Quotes about Forgiveness-Others-To
Our debt to God is infinitely beyond our capacity to pay. Our debt to God is infinitely greater than any person’s debt to us. When we truly experience God’s forgiveness for our sins it will transform us into forgiving people.
Revenge indeed seems often sweet to men, but oh, it is only sugared poison, only sweetened gall. Forgiving enduring love alone is sweet and blissful and enjoys peace and the consciousness of God’s favor. By forgiving it gives away and annihilates the injury. It treats the injurer as if he had not injured and therefore feels no more the smart and sting that he had inflicted.
Every man should keep a fair-sized cemetery in which to bury the faults of his friends.
I can forgive, but I cannot forget, is only another way of saying, I will not forgive. Forgiveness ought to be like a cancelled note – torn in two, and burned up, so that it never can be shown against one.
Forgiving costs us our sense of justice. We all have this innate sense deep within our souls, but it has been perverted by our selfish sinful natures. We want to see “justice” done, but the justice we envision satisfies our own interests. We must realize that justice has been done. God is the only rightful administrator of justice in all of creation, and His justice has been satisfied.
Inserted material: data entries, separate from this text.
(* ===== verification/GraphHeapRep.v ===== *)
(** * Graphs on the record heap

    The abstract graph - nodes, edges, and per node and direction the list of
    its edges, newest first - and what it means for a record heap to hold it.
    Inserting records, wiring and unwiring edges, and marking records deleted
    keep that relation. *)

From stdpp Require Import prelude list gmap.
From Stdlib Require Import ZArith Lia.
From S2P Require Import Prelude Bytes Checksum SlottedPage HeapPage GraphRecord Adjacency.
From S2P Require Import GraphHeap GraphHeapSpec GraphWire GraphEngine.

#[global] Instance Direction_eq_dec : EqDecision Direction.
Proof. solve_decision. Defined.

(** ** The abstract graph *)

Record ANode := mkAN { an_slot : SlotRef; an_label : Z; an_deleted : bool }.
Record AEdge := mkAE { ae_slot : SlotRef; ae_type : Z; ae_src : Z; ae_dst : Z; ae_deleted : bool }.

Record Graph := mkGraph {
  g_nodes : gmap Z ANode;
  g_edges : gmap Z AEdge;
  g_adj : Direction -> Z -> list Z
}.

Definition graph_empty : Graph := mkGraph ∅ ∅ (fun _ _ => []).

Definition ae_end (d : Direction) (b : AEdge) : Z := match d with Out => ae_src b | In => ae_dst b end.

Definition set_adj (G : Graph) (d : Direction) (n : Z) (l : list Z) : Graph :=
  mkGraph (g_nodes G) (g_edges G)
    (fun d' n' => if decide (d' = d /\ n' = n) then l else g_adj G d' n').
Definition put_anode (G : Graph) (id : Z) (a : ANode) : Graph :=
  mkGraph (<[id := a]> (g_nodes G)) (g_edges G) (g_adj G).
Definition put_aedge (G : Graph) (id : Z) (b : AEdge) : Graph :=
  mkGraph (g_nodes G) (<[id := b]> (g_edges G)) (g_adj G).

Definition slot_of (G : Graph) (e : Z) : SlotRef := default SLOT_NULL (ae_slot <$> g_edges G !! e).
Definition adj_slots (G : Graph) (d : Direction) (n : Z) : list SlotRef := slot_of G <$> g_adj G d n.

(** ** Representation *)

Definition node_rep (G : Graph) (id : Z) (a : ANode) (nd : NodeRecord) : Prop :=
  node_id nd = id /\ label_id nd = an_label a /\ live_node nd = negb (an_deleted a) /\
  nr_first_property nd = SLOT_NULL /\ forall d, first_of d nd = head_of (adj_slots G d id).

Definition edge_rep (G : Graph) (id : Z) (b : AEdge) (ed : EdgeRecord) : Prop :=
  edge_id ed = id /\ type_id ed = ae_type b /\ source_id ed = ae_src b /\ target_id ed = ae_dst b /\
  live_edge_rec ed = negb (ae_deleted b) /\ er_first_property ed = SLOT_NULL /\
  forall d, exists a, g_nodes G !! ae_end d b = Some a /\ side_node (side_of d) ed = an_slot a.

Section Rep.
Context {S : Type} `{HL : PageStoreLaws S} `{CS : Checksums}.
Implicit Types (D : gset Z) (s : S) (G : Graph) (d : Direction).

Record heap_rep G D s : Prop := {
  hr_node : forall id a, g_nodes G !! id = Some a ->
    slot_is_null (an_slot a) = false /\ exists nd, node_at D s (an_slot a) = Some nd /\ node_rep G id a nd;
  hr_edge : forall id b, g_edges G !! id = Some b ->
    slot_is_null (ae_slot b) = false /\ exists ed, edge_at D s (ae_slot b) = Some ed /\ edge_rep G id b ed;
  hr_adj : forall d n e, e ∈ g_adj G d n -> exists b, g_edges G !! e = Some b /\ ae_end d b = n;
  hr_chain : forall d n, dll (side_of d) (edges D s) (adj_slots G d n);
  (* an edge that is not in its list has no links on that side *)
  hr_free : forall d id b ed, g_edges G !! id = Some b -> edge_at D s (ae_slot b) = Some ed ->
    id ∉ g_adj G d (ae_end d b) -> side_prev (side_of d) ed = SLOT_NULL /\ side_next (side_of d) ed = SLOT_NULL
}.

(** Slots identify entities: the record carries the id. *)
Lemma edge_slot_inj G D s i j b c : heap_rep G D s ->
  g_edges G !! i = Some b -> g_edges G !! j = Some c -> ae_slot b = ae_slot c -> i = j.
Proof.
  intros Hr Hi Hj E. destruct (hr_edge _ _ _ Hr i b Hi) as (_ & e1 & H1 & <- & _).
  destruct (hr_edge _ _ _ Hr j c Hj) as (_ & e2 & H2 & <- & _). rewrite E in H1. congruence.
Qed.

Lemma node_slot_inj G D s i j a c : heap_rep G D s ->
  g_nodes G !! i = Some a -> g_nodes G !! j = Some c -> an_slot a = an_slot c -> i = j.
Proof.
  intros Hr Hi Hj E. destruct (hr_node _ _ _ Hr i a Hi) as (_ & n1 & H1 & <- & _).
  destruct (hr_node _ _ _ Hr j c Hj) as (_ & n2 & H2 & <- & _). rewrite E in H1. congruence.
Qed.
In order to forgive our brother, we must be satisfied with God’s justice and forego the satisfaction of our own.
The person who is living by grace sees this vast contrast between his own sins against God and the offenses of others against him. He forgives others because he himself has been so graciously forgiven. He realizes that, by receiving God’s forgiveness through Christ, he has forfeited the right to be offended when others hurt him.
Asking for forgiveness from others in a scriptural manner involves acknowledging that you have sinned against them and that you desire mercy and pardon (not to be given what you deserve). Asking for forgiveness is vital for reconciliation and may lead to the difference in the relationship.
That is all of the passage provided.